On a personal basis I have virtually no interest in following interpersonal sports such as hockey, baseball, soccer, football, tennis, cricket and other similar activities. Many other people are huge fans and dedicate a good amount of their time to watching sports in both outdoor and indoor venues.
This subject category is well suited to dedicated camera use. Unfortunately many venues do not allow, or restrict, the use of cameras. Potential growth in this segment, at least at the consumer level, is held back because of the policies of various venues. Developing small, lighweight cameras with good reach and continous auto-focus capabilities may be one way to build some inroads into the segment.
Concerts & Performances
This is another subject category that could represent good potential for dedicated camera use. Unfortunately many concert venues have very restrictive polices about camera use. Performers also have their own concerns in terms of the potential theft of their intellectual property. Other than making small camera bodies with good reach and low light performance that would pass current camera size restrictions, there isn’t a readily available solution.
Motorsports & Aircraft
Like bird/nature photography, this is another subject area that draws a high density of dedicated camera users. Bringing new technologies like Intelligent Subject Tracking, improved auto-focusing performance, and cost affordable telephoto lenses to the market can help grow the use of dedicated cameras. This is also an area where smartphones are at a disadvantage.
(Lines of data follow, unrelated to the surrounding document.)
(** The defect of the enrolment cleaner also breaks the fixed point: the
    missing value that the coercion leaves in Ward is filled by a second run. *)
Lemma clean_enrolment_second_run_fills_coerced_nulls :
  exists out1 self1 out2 self2,
    clean_enrolment_data iso_date epoch_ns decimal_literal
      (pipeline_of enrolment_text) = Ok (out1, self1) /\
    clean_enrolment_data iso_date epoch_ns decimal_literal self1
      = Ok (out2, self2) /\
    rows out1 = [[Null; Num 12; Num 100]; [Null; Null; Num 250]] /\
    rows out2 = [[Null; Num 12; Num 100]; [Null; Num 12; Num 250]].
Proof.
  do 4 eexists. split; [reflexivity|]. split; [reflexivity|].
  split; vm_compute; reflexivity.
Qed.


(** ** Exceptions *)

Lemma mapM_Ok (A B : Type) (f : A -> result B) (l : list A) (ys : list B) :
  mapM f l = Ok ys -> Forall2 (fun x y => f x = Ok y) l ys.
Proof.
  revert ys. induction l as [|a l IH]; simpl; intros ys H.
  - injection H as <-. constructor.
  - destruct (f a) as [b|e] eqn:Ea; simpl in H; [|discriminate].
    destruct (mapM f l) as [bs|e] eqn:El; simpl in H; [|discriminate].
    injection H as <-. constructor; [exact Ea|]. apply IH. reflexivity.
Qed.

Lemma mapM_total (A B : Type) (f : A -> result B) (g : A -> B) (l : list A) :
  Forall (fun x => f x = Ok (g x)) l -> mapM f l = Ok (map g l).
Proof.
  induction 1 as [|a l Ha _ IH]; simpl; [reflexivity|].
  rewrite Ha, IH. reflexivity.
Qed.

Lemma index_of_mem (name : string) (cols : list string) :
  existsb (String.eqb name) cols = true <-> exists i, index_of name cols = Some i.
Proof.
  induction cols as [|c cols IH]; simpl.
  - split; [discriminate|intros [i H]; discriminate].
  - destruct (String.eqb name c); simpl.
    + split; eauto.
    + rewrite IH. split; intros [i H].
      * rewrite H. simpl. eauto.
      * destruct (index_of name cols); [eauto|discriminate].
Qed.

Lemma get_column_Ok (df : DataFrame) (name : string) (cs : list cell) :
  get_column df name = Ok cs -> has_column df name = true.
Proof.
  unfold get_column, has_column. intros H. apply index_of_mem.
  destruct (index_of name (columns df)); [eauto|discriminate].
Qed.

Lemma has_column_get (df : DataFrame) (name : string) :
  has_column df name = true -> exists cs, get_column df name = Ok cs.
Proof.
  unfold get_column, has_column. intros H. apply index_of_mem in H.
  destruct H as [i ->]. eauto.
Qed.

Lemma get_column_KeyError (df : DataFrame) (name : string) :
  has_column df name = false -> get_column df name = Raise (KeyError name).
Proof.
  unfold get_column, has_column. intros H.
  destruct (index_of name (columns df)) as [i|] eqn:E; [|reflexivity].
  assert (existsb (String.eqb name) (columns df) = true)
    by (apply index_of_mem; eauto).
  congruence.
Qed.
(** * Staker: the stake and reward ledger of the oracle

    A shallow embedding of
    [packages/core/contracts/oracle/implementation/Staker.sol]
    (Solidity ^0.8.0) and the properties of its ledger.

    - [uint256] values are [N] with Solidity 0.8 checked arithmetic: an
      addition, subtraction or multiplication that leaves [0 .. 2^256-1]
      raises [Panic(0x11)], a division by zero raises [Panic(0x12)].
    - A contract function is a computation in an error/state monad over the
      contract storage; a revert carries no storage, so the caller's storage
      is what it was before the call.
    - The collaborators the contract only calls are part of the call
      environment [Env]: the clock ([getCurrentTime], from [Testable]), the
      two virtual hooks ([inActiveReveal], [getStartingIndexForStaker]) and
      the voting token, which answers each external call by reverting or by
      returning a boolean.
    - Emitted events and external token calls are recorded, newest first, in
      the [trace] of the storage. *)

From Stdlib Require Import NArith Lia String.
From stdpp Require Import gmap strings list fin_maps.

Local Open Scope N_scope.

Abbreviation uint256 := N (only parsing).
Abbreviation address := N (only parsing).

(** ** Checked arithmetic *)

Definition MAX_UINT256 : N := 2 ^ 256 - 1.

(** The literal [1e18] of the source. *)
Definition SCALE : N := 10 ^ 18.

Inductive error : Type :=
  | Require_failed (reason : string)   (* require(cond, reason) *)
  | Panic_overflow                     (* Panic(0x11): over- or underflow *)
  | Panic_div_zero                     (* Panic(0x12) *)
  | External_revert.                   (* a call to the voting token reverted *)

Inductive result (A : Type) : Type :=
  | Ok (a : A)
  | Err (e : error).
Arguments Ok {A} a.
Arguments Err {A} e.

Definition is_err {A} (r : result A) : Prop :=
  match r with Ok _ => False | Err _ => True end.

Definition checked_add (a b : uint256) : result uint256 :=
  if a + b <=? MAX_UINT256 then Ok (a + b) else Err Panic_overflow.

Definition checked_sub (a b : uint256) : result uint256 :=
  if b <=? a then Ok (a - b) else Err Panic_overflow.

Definition checked_mul (a b : uint256) : result uint256 :=
  if a * b <=? MAX_UINT256 then Ok (a * b) else Err Panic_overflow.

Definition checked_div (a b : uint256) : result uint256 :=
  if b =? 0 then Err Panic_div_zero else Ok (a / b).

Definition rbind {A B} (r : result A) (k : A -> result B) : result B :=
  match r with Ok a => k a | Err e => Err e end.

Notation "x <-? c1 ;; c2" := (rbind c1 (fun x => c2))
  (at level 20, c1 at level 99, c2 at level 200, right associativity).

(** ** Storage *)

Module VoterStake.
Record t : Type := mk {
  activeStake : uint256;
  pendingUnstake : uint256;
  pendingStake : uint256;
  rewardsPaidPerToken : uint256;
  outstandingRewards : uint256;
  unstakeRequestTime : uint256;
  lastRequestIndexConsidered : uint256;
  delegate : address
}.

(** The value of a mapping entry that was never written. *)
Definition zero : t := mk 0 0 0 0 0 0 0 0.

Definition set_activeStake (x : uint256) (v : t) : t :=
  mk x (pendingUnstake v) (pendingStake v) (rewardsPaidPerToken v)
     (outstandingRewards v) (unstakeRequestTime v)
     (lastRequestIndexConsidered v) (delegate v).
Definition set_pendingUnstake (x : uint256) (v : t) : t :=
  mk (activeStake v) x (pendingStake v) (rewardsPaidPerToken v)
     (outstandingRewards v) (unstakeRequestTime v)
     (lastRequestIndexConsidered v) (delegate v).
Definition set_pendingStake (x : uint256) (v : t) : t :=
  mk (activeStake v) (pendingUnstake v) x (rewardsPaidPerToken v)
     (outstandingRewards v) (unstakeRequestTime v)
     (lastRequestIndexConsidered v) (delegate v).
Definition set_rewardsPaidPerToken (x : uint256) (v : t) : t :=
  mk (activeStake v) (pendingUnstake v) (pendingStake v) x
     (outstandingRewards v) (unstakeRequestTime v)
     (lastRequestIndexConsidered v) (delegate v).
Definition set_outstandingRewards (x : uint256) (v : t) : t :=
  mk (activeStake v) (pendingUnstake v) (pendingStake v)
     (rewardsPaidPerToken v) x (unstakeRequestTime v)
     (lastRequestIndexConsidered v) (delegate v).
Definition set_unstakeRequestTime (x : uint256) (v : t) : t :=
  mk (activeStake v) (pendingUnstake v) (pendingStake v)
     (rewardsPaidPerToken v) (outstandingRewards v) x
     (lastRequestIndexConsidered v) (delegate v).
Definition set_lastRequestIndexConsidered (x : uint256) (v : t) : t :=
  mk (activeStake v) (pendingUnstake v) (pendingStake v)
     (rewardsPaidPerToken v) (outstandingRewards v) (unstakeRequestTime v)
     x (delegate v).
End VoterStake.

(** External calls made to the voting token. *)
Inductive TokenCall : Type :=
  | TransferFrom (from to : address) (amount : uint256)
  | Transfer (to : address) (amount : uint256)
  | Mint (to : address) (amount : uint256).

Inductive TokenReply : Type :=
  | Reverts
  | Returns (b : bool).

Inductive Event : Type :=
  | Staked (voter : address)
      (amount voterActiveStake voterPendingStake voterPendingUnStake
       cumulativeActiveStake cumulativePendingStake : uint256)
  | RequestedUnstake (voter : address)
      (amount unstakeTime voterActiveStake voterPendingStake : uint256)
  | ExecutedUnstake (voter : address)
      (tokensSent voterActiveStake voterPendingStake : uint256)
  | WithdrawnRewards (voter : address) (tokensWithdrawn : uint256)
  | UpdatedReward (voter : address) (newReward lastUpdateTime : uint256)
  | UpdatedActiveStake (voter : address)
      (voterActiveStake voterPendingStake
       cumulativeActiveStake cumulativePendingStake : uint256)
  | SetNewEmissionRate (newEmissionRate : uint256)
  | SetNewUnstakeCooldown (newUnstakeCooldown : uint256).

Inductive Effect : Type :=
  | Emit (ev : Event)
  | Call (c : TokenCall).

Record Staker : Type := mkStaker {
  emissionRate : uint256;
  cumulativeActiveStake : uint256;
  cumulativePendingStake : uint256;
  rewardPerTokenStored : uint256;
  lastUpdateTime : uint256;
  unstakeCoolDown : uint256;
  voterStakes : gmap address VoterStake.t;
  delegateToStaker : gmap address address;
  owner : address;                 (* Ownable._owner *)
  trace : list Effect              (* events and token calls, newest first *)
}.

Definition set_emissionRate (x : uint256) (s : Staker) : Staker :=
  mkStaker x (cumulativeActiveStake s) (cumulativePendingStake s)
    (rewardPerTokenStored s) (lastUpdateTime s) (unstakeCoolDown s)
    (voterStakes s) (delegateToStaker s) (owner s) (trace s).
Definition set_cumulativeActiveStake (x : uint256) (s : Staker) : Staker :=
  mkStaker (emissionRate s) x (cumulativePendingStake s)
    (rewardPerTokenStored s) (lastUpdateTime s) (unstakeCoolDown s)
    (voterStakes s) (delegateToStaker s) (owner s) (trace s).
Definition set_cumulativePendingStake (x : uint256) (s : Staker) : Staker :=
  mkStaker (emissionRate s) (cumulativeActiveStake s) x
    (rewardPerTokenStored s) (lastUpdateTime s) (unstakeCoolDown s)
    (voterStakes s) (delegateToStaker s) (owner s) (trace s).
Definition set_rewardPerTokenStored (x : uint256) (s : Staker) : Staker :=
  mkStaker (emissionRate s) (cumulativeActiveStake s)
    (cumulativePendingStake s) x (lastUpdateTime s) (unstakeCoolDown s)
    (voterStakes s) (delegateToStaker s) (owner s) (trace s).
Definition set_lastUpdateTime (x : uint256) (s : Staker) : Staker :=
  mkStaker (emissionRate s) (cumulativeActiveStake s)
    (cumulativePendingStake s) (rewardPerTokenStored s) x (unstakeCoolDown s)
    (voterStakes s) (delegateToStaker s) (owner s) (trace s).
Definition set_unstakeCoolDown (x : uint256) (s : Staker) : Staker :=
  mkStaker (emissionRate s) (cumulativeActiveStake s)
    (cumulativePendingStake s) (rewardPerTokenStored s) (lastUpdateTime s) x
    (voterStakes s) (delegateToStaker s) (owner s) (trace s).
Definition set_voterStakes (x : gmap address VoterStake.t) (s : Staker)
  : Staker :=
  mkStaker (emissionRate s) (cumulativeActiveStake s)
    (cumulativePendingStake s) (rewardPerTokenStored s) (lastUpdateTime s)
    (unstakeCoolDown s) x (delegateToStaker s) (owner s) (trace s).
Definition set_trace (x : list Effect) (s : Staker) : Staker :=
  mkStaker (emissionRate s) (cumulativeActiveStake s)
    (cumulativePendingStake s) (rewardPerTokenStored s) (lastUpdateTime s)
    (unstakeCoolDown s) (voterStakes s) (delegateToStaker s) (owner s) x.
(** * mpf: Pololu Maestro servo platform and the Switch device

    A shallow embedding of
      - [mpf/platforms/pololu_maestro.py] (class [HardwarePlatform]) and
      - [mpf/devices/switch.py]           (class [Switch]),
    with the properties of the frame encoder, the position clamp, the
    duplicate switch number check and the activation event registration.

    Python integers are unbounded, so they are [Z]; [&] and [>>] are
    [Z.land] and [Z.shiftr], which agree with Python on negative numbers
    (two's complement, arithmetic shift).  Methods that mutate objects or
    raise are functions in a state-and-exception monad: an exception keeps
    the mutations made before it, as in Python. *)

From Stdlib Require Import Ascii String ZArith Lia QArith.
From stdpp Require Import gmap strings list.

(** ** Python results: exceptions and stateful methods *)

Module Py.

Inductive exn : Type :=
| ValueError
| NameError
| AttributeError
| AssertionError
| SerialException
| TypeError
| OverflowError.

Inductive result (A : Type) : Type :=
| Ok (a : A)
| Raise (e : exn).
Arguments Ok {A} a.
Arguments Raise {A} e.

(** A method over a mutable world [St]: the result and the world after. *)
Definition M (St A : Type) : Type := St -> result A * St.

Definition ret {St A} (a : A) : M St A := fun s => (Ok a, s).

Definition raise {St A} (e : exn) : M St A := fun s => (Raise e, s).

Definition bind {St A B} (m : M St A) (k : A -> M St B) : M St B :=
  fun s =>
    match m s with
    | (Ok a, s') => k a s'
    | (Raise e, s') => (Raise e, s')
    end.

Definition lift {St A} (r : result A) : M St A := fun s => (r, s).

Definition get {St} : M St St := fun s => (Ok s, s).

Definition modify {St} (f : St -> St) : M St unit := fun s => (Ok tt, f s).

(** [for x in l: body(x)] *)
Fixpoint for_each {St A} (l : list A) (body : A -> M St unit) : M St unit :=
  match l with
  | [] => ret tt
  | x :: rest => bind (body x) (fun _ => for_each rest body)
  end.

End Py.

Import Py.

Notation "x <- c ;; k" := (bind c (fun x => k))
  (at level 20, c at level 99, k at level 200, only parsing).

(** ** mpf/platforms/pololu_maestro.py *)

Module Maestro.

Local Open Scope Z_scope.

(** A Python [str] built with [chr] is a sequence of code points. *)
Definition pystr : Type := list Z.

(** [chr(i)]: [OverflowError] when [i] does not fit a C int,
    [ValueError] when it does but lies outside [range(0x110000)]. *)
Definition chr (i : Z) : result pystr :=
  if (i <? - 0x80000000) || (0x7fffffff <? i) then Raise OverflowError
  else if (0 <=? i) && (i <? 0x110000) then Ok [i]
  else Raise ValueError.

(** What a caller hands to [serial.write]: text or bytes. *)
Inductive pydata : Type :=
| PyStr (s : pystr)
| PyBytes (b : list Z).

(** The [serial.Serial] object: whether the port is open, and the byte
    strings [write] has accepted so far, oldest first. *)
Record Serial : Type := mkSerial {
  is_open : bool;
  written : list (list Z)
}.

(** [self.config]: the [pololu_maestro] section. *)
Record Config : Type := mkConfig {
  servo_min : Z;
  servo_max : Z
}.

(** The platform section [get_platform_sections] returns, of which the
    class reads [config['port']]. *)
Record PlatformSection : Type := mkPlatformSection {
  port : string
}.

Record HardwarePlatform : Type := mkPlatform {
  config : Config;
  platform : option PlatformSection;
  cmd_header : pystr;
  serial : option Serial
}.

(** What [initialize] calls outside the class.  Each call may raise;
    [validate_config] gets the config dictionary and may change it in
    place; [serial.Serial(port)] opens the port or raises
    [SerialException]. *)
Record Machine : Type := mkMachine {
  super_initialize : result unit;
  validate_config : Config -> result unit * Config;
  get_platform_sections : result PlatformSection;
  port_opens : string -> bool
}.
(** * Bot-detection middleware: a shallow embedding and its properties

    The development embeds the two revisions of the anti-bot middleware that
    live in the repository:

    - [AntiBot]  : [src/server/middleware/antiBot.js] (the current revision);
    - [Part001]  : [unnamed/part_001] (the earlier revision of the same
                   module, which also owns the periodic cache sweeper).

    Conventions of the embedding.

    - JavaScript strings that reach this code are header values, paths and
      addresses: sequences of Latin-1 code units.  They are [string]s.
    - [Date.now()] is an input of every stateful operation ([now : Z],
      milliseconds).
    - Scores of the environment rubric are integers ([Z]).  Confidences and
      factors are JavaScript numbers; they are embedded as exact rationals
      ([Q]), so [Math.sqrt(variance) < 100] is written [variance < 100 * 100].
    - A JavaScript exception is the [Throw] outcome of [Result]; mutations
      that happened before the exception are kept in the returned store.
      Calling a method that a class does not define is such an exception.
    - [crypto.createHash('sha256')...digest('hex')] is a parameter of the
      sections that need it. *)

From Stdlib Require Import ZArith QArith Qabs Qminmax String Ascii List Bool Lia Lqa.
From stdpp Require Import base option list sorting gmap strings fin_maps.
(** * RAG-LangGraph: the delegating agent, the RAG agent and the chart tool

    A shallow embedding of
      - [src/agents/delegating-agent.js]  (class [DelegatingAgent]),
      - [src/agents/rag-agent.js]         (class [RAGAgent]),
      - [src/tools/chart-tool.js]         (class [ChartTool]),
      - [src/llm/llm-config.js]           (class [LLMConfig], method [invoke]),
    followed by the properties of the router, of the adapters and of the
    composer that the specification states.

    Conventions.
      - A JavaScript string is a [string] of bytes (the UTF-8 encoding of the
        text).  Every keyword the code searches for is ASCII, and an ASCII
        byte never occurs inside a multi-byte UTF-8 sequence, so a byte-level
        substring test agrees with [String.prototype.includes] on them.
      - An [async] method is a computation in the monad [M]: it threads the
        trace of calls made to the external collaborators and either returns
        a value or throws (a rejected promise).
      - A JavaScript object is a record; [this] is the first argument of a
        method. *)

From Stdlib Require Import String Ascii List Bool Arith ZArith Lia.
Import ListNotations.
Open Scope list_scope.
Open Scope string_scope.

Set Implicit Arguments.

(** ** Strings *)

Module JSString.

(** The characters that cannot be written inside a string literal here. *)
Definition dquote : string := String "034"%char EmptyString.
Definition nl : string := String "010"%char EmptyString.

(** The lower case of an ASCII letter; every other byte is itself. *)
Definition lowerChar (c : ascii) : ascii :=
  let n := nat_of_ascii c in
  if ((65 <=? n)%nat && (n <=? 90)%nat)%bool then ascii_of_nat (n + 32) else c.

Fixpoint lowerASCII (s : string) : string :=
  match s with
  | EmptyString => EmptyString
  | String c s' => String (lowerChar c) (lowerASCII s')
  end.

(** [s.startsWith(p)] *)
Fixpoint startsWith (s p : string) : bool :=
  match p, s with
  | EmptyString, _ => true
  | String _ _, EmptyString => false
  | String c p', String d s' => Ascii.eqb c d && startsWith s' p'
  end.

(** The two characters outside ASCII whose lower case contains an ASCII
    letter, in UTF-8: U+0130 (capital I with dot above), which becomes "i"
    followed by U+0307, and U+212A (the Kelvin sign), which becomes "k". *)
Definition dottedI : string := String "196"%char (String "176"%char EmptyString).
Definition iDot : string :=
  String "i"%char (String "204"%char (String "135"%char EmptyString)).
Definition kelvin : string :=
  String "226"%char (String "132"%char (String "170"%char EmptyString)).

(** Replace every U+0130 and U+212A by its lower case; [skip] counts the
    bytes of the character being replaced that are still to be passed. *)
Fixpoint lowerSpecial (skip : nat) (s : string) : string :=
  match s with
  | EmptyString => EmptyString
  | String c s' =>
      match skip with
      | S n => lowerSpecial n s'
      | O =>
          if startsWith s dottedI then iDot ++ lowerSpecial 1 s'
          else if startsWith s kelvin then String "k"%char (lowerSpecial 2 s')
          else String c (lowerSpecial 0 s')
      end
  end.

(** [s.toLowerCase()].  The ASCII letters and the two characters above are
    lower-cased as JavaScript does, so the result has the ASCII characters
    of the JavaScript result, in the same runs; any other character outside
    ASCII is kept where JavaScript may replace it by its lower case, which
    is again outside ASCII.  Every text the code searches for in a
    lower-cased string is ASCII, so every search has the outcome it has in
    JavaScript.  The properties of the router below are stated on the
    lower-cased text. *)
Definition toLowerCase (s : string) : string :=
  lowerSpecial 0 (lowerASCII s).

(** [s.includes(sub)]: [sub] occurs in [s] at some position. *)
Fixpoint includes (s sub : string) : bool :=
  startsWith s sub ||
  match s with
  | EmptyString => false
  | String _ s' => includes s' sub
  end.

(** [l.join(sep)] on an array of strings. *)
Definition join (sep : string) (l : list string) : string :=
  String.concat sep l.

(** The truthiness of a string: only the empty string is falsy. *)
Definition truthy (s : string) : bool :=
  match s with EmptyString => false | String _ _ => true end.

End JSString.

Import JSString.

(** ** Errors, events and the monad of asynchronous methods *)

(** A thrown value: an [Error] object with its [message]. *)
Record Error := mkError { message : string }.

(** A chat message, as produced by [ChatPromptTemplate.formatMessages]. *)
Record Message := mkMessage { role : string; content : string }.
(** The word on a line that starts with a word without a space, followed
    by nothing or by a space. *)
Lemma line_word_word (w rest : string) :
  all_chars (fun c => negb (Ascii.eqb c " ")) w = true ->
  delimited (first_char rest) ->
  line_word (w ++ rest) = w.
Proof.
  intros Hw Hr. induction w as [|c w IH].
  - destruct rest as [|d rest]; [reflexivity|]. simpl in Hr. subst d.
    reflexivity.
  - cbn [all_chars] in Hw. apply andb_prop in Hw as [Hc Hw].
    apply negb_true_iff in Hc. cbn [append line_word].
    now rewrite Hc, (IH Hw).
Qed.



(** The bytes of the tokens and of the summaries. *)
Lemma token_byte_plain (c : ascii) :
  (islower c || Ascii.eqb c apostrophe) = true ->
  negb (Ascii.eqb c NUL) = true /\
  negb (Ascii.eqb c " ") = true /\
  negb (Ascii.eqb c newline) = true.
Proof.
  each_byte c; discriminate.
Qed.

Lemma summary_byte_plain (c : ascii) :
  (isdigit c || Ascii.eqb c delimitor) = true ->
  negb (Ascii.eqb c newline) = true.
Proof.
  each_byte c; discriminate.
Qed.

Lemma all_chars_weaken (p q : ascii -> bool) (s : string) :
  (forall c, p c = true -> q c = true) ->
  all_chars p s = true -> all_chars q s = true.
Proof.
  intro H. induction s as [|c s IH]; [reflexivity|]. cbn [all_chars].
  intro E. apply andb_prop in E as [Ec Es]. now rewrite (H c Ec), IH.
Qed.
Lemma grows_process_page siteID pathResult files page w :
  grows w (snd (process_page e cfg siteID pathResult files page w)).
Proof.
  unfold process_page. destruct (response_of page) as [resp|]; [|apply grows_refl].
  unfold findImages. destruct (siteInfoMap !! siteID) as [si|]; cbn [foldl].
  - destruct (dispatch _ _) as [[jobs files']|]; [|apply grows_refl].
    pose proof (grows_run_workers pathResult (order e job jobs) w) as Hr.
    by destruct (run_workers _ _ _ _ _) as [[outs|] w2].
  - cbn [dispatch].
    pose proof (grows_run_workers pathResult (order e job [])
                  (emit (EvPrint (MsgNoSite siteID)) w)) as Hr.
    destruct (run_workers _ _ _ _ _) as [[outs|] w2]; cbn [snd] in Hr |- *;
      (eapply grows_trans; [|exact Hr]); by apply grows_emit.
Qed.

Lemma grows_cycle inputUrl siteID pathResult files w :
  ∃ evs, log (snd (cycle e cfg inputUrl siteID pathResult files w)) =
         log w ++ EvGet inputUrl :: evs ∧ Forall cycle_event evs.
Proof.
  unfold cycle. cbn [http_Get].
  destruct (grows_process_page siteID pathResult files (http_get e (clock w) inputUrl)
    {| fs := fs w; clock := S (clock w); log := log w ++ [EvGet inputUrl] |})
    as (evs & Hl & Hf).
  exists evs. split; [|done]. rewrite Hl. cbn. by rewrite <- app_assoc.
Qed.

End Traces.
The camera industry are in for more years of challenge, especially as various economies struggle to regain their momentum. Luxury goods like cameras will likely lag other product segments in terms of making a sales come-back.
There are some growth opportunities for camera manufacturers, mainly with moving subjects in outdoor settings where smartphones are at a disadvantage. The future of cameras may have nothing to do with sensor size but rather focusing on attitudinal shifts in society towards green technologies, environmental sustainability, and ultimately an increased interest in nature. Developing products for existing users at the professional and enthusiast levels may help near term sales and profitability, but it may not be sufficient to bring new users into the camera market. Without new users, the camera market will continue to erode over time.
Photographs were captured hand-held using camera gear as noted in the EXIF data. Most images were produced from RAW files using my standard process. Some of the photographs displayed are jpegs produced in camera.